> Data for processing:
== == ==

(** C4, as the code has it. For a single table, alone or in a list, with
    [name] column [a, b, c] and one measure column [-1, 2, -3] labelled [m],
    the function saves one figure, "sensitivity_plot1.png", drawn over
    the variables [a], [b], [c].  The reshaped table has exactly one row and
    four columns: the index column, which holds the label [m], and then the
    columns [a], [b], [c] with the values 1, 2, 3. *)
Theorem scenario_one_table a w l rows m :
  arg_list a = [l] →
  heap w !! l = Some (mkDataFrame rows
                        [ (VStr "name", [VStr "a"; VStr "b"; VStr "c"]);
                          (m, [VInt (-1); VInt 2; VInt (-3)]) ]) →
  length rows = 3 →
  m ≠ VStr "name" →
  ∃ w' g,
    moment_sensitivity_plot a w = (w', Ok "Figures saved.") ∧
    new_files w w' = [("sensitivity_plot1.png", g)] ∧
    x_vars g = [VStr "a"; VStr "b"; VStr "c"] ∧
    table_of w' ("sensitivity_plot1.png", g)
    = Some (mkDataFrame [VInt 0]
              [ (VStr "index", [m]);
                (VStr "a", [VInt 1]); (VStr "b", [VInt 2]); (VStr "c", [VInt 3]) ]).
Proof.
  intros Ha Hl Hrows Hm.
  destruct rows as [|r0 [|r1 [|r2 [|? ?]]]]; try done.
  set (d1 := mkDataFrame [r0; r1; r2]
               [ (VStr "name", [VStr "a"; VStr "b"; VStr "c"]);
                 (m, [VInt 1; VInt 2; VInt 3]) ]).
  set (d4 := mkDataFrame [VInt 0]
               [ (VStr "index", [m]);
                 (VStr "a", [VInt 1]); (VStr "b", [VInt 2]); (VStr "c", [VInt 3]) ]).
  set (g := figure (S (length (heap w))) [VStr "a"; VStr "b"; VStr "c"] 0).
  exists (mkWorld (heap w ++ [d1; d4]) (files w ++ [("sensitivity_plot1.png", g)])), g.
  split; [|split; [|split]].
  - rewrite plot_unfold, Ha. cbn [lookup list_lookup]. rewrite Hl.
    rewrite name_list_first.
    2: { cbn. intros Hin. apply list_elem_of_singleton in Hin. done. }
    cbn [length seq for_each]. unfold mbind, mret, M_bind, M_ret.
    erewrite plot_one_run; [|reflexivity|exact Hl]. reflexivity.
  - by apply new_files_app.
  - reflexivity.
  - unfold table_of. cbn [snd heap data g figure set_suptitle despine title_axes
      grid_set_labels stripped PairGrid].
    rewrite lookup_app_r by lia.
    by replace (S (length (heap w)) - length (heap w)) with 1 by lia.
Qed.

Lemma scenario_one_table_witness :
  ∃ w' g,
    moment_sensitivity_plot (ArgFrame 0) scenario_world = (w', Ok "Figures saved.") ∧
    new_files scenario_world w' = [("sensitivity_plot1.png", g)] ∧
    x_vars g = [VStr "a"; VStr "b"; VStr "c"] ∧
    table_of w' ("sensitivity_plot1.png", g)
    = Some (mkDataFrame [VInt 0]
              [ (VStr "index", [VStr "m"]);
                (VStr "a", [VInt 1]); (VStr "b", [VInt 2]); (VStr "c", [VInt 3]) ]).
Proof.
  apply (scenario_one_table (ArgFrame 0) scenario_world 0 (range_index 3) (VStr "m")).
  - reflexivity.
  - reflexivity.
  - reflexivity.
  - discriminate.
Defined.

(** C4, as stated, fails on the column count: the reshaped table of the
    scenario has the four columns [index], [a], [b], [c], not three. *)
Lemma scenario_table_has_four_columns :
  ∃ w' g d,
    moment_sensitivity_plot (ArgFrame 0) scenario_world = (w', Ok "Figures saved.") ∧
    new_files scenario_world w' = [("sensitivity_plot1.png", g)] ∧
    table_of w' ("sensitivity_plot1.png", g) = Some d ∧
    labels d = [VStr "index"; VStr "a"; VStr "b"; VStr "c"] ∧
    ncols d ≠ 3.
Proof.
  do 3 eexists. split; [vm_compute; reflexivity|].
  split; [reflexivity|]. split; [reflexivity|]. split; [reflexivity|].
  vm_compute. lia.
Qed.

== == ==

> What you will do: Only the number is wanted: how many lines in the listing contain the word "with"?

> Output for this task: 3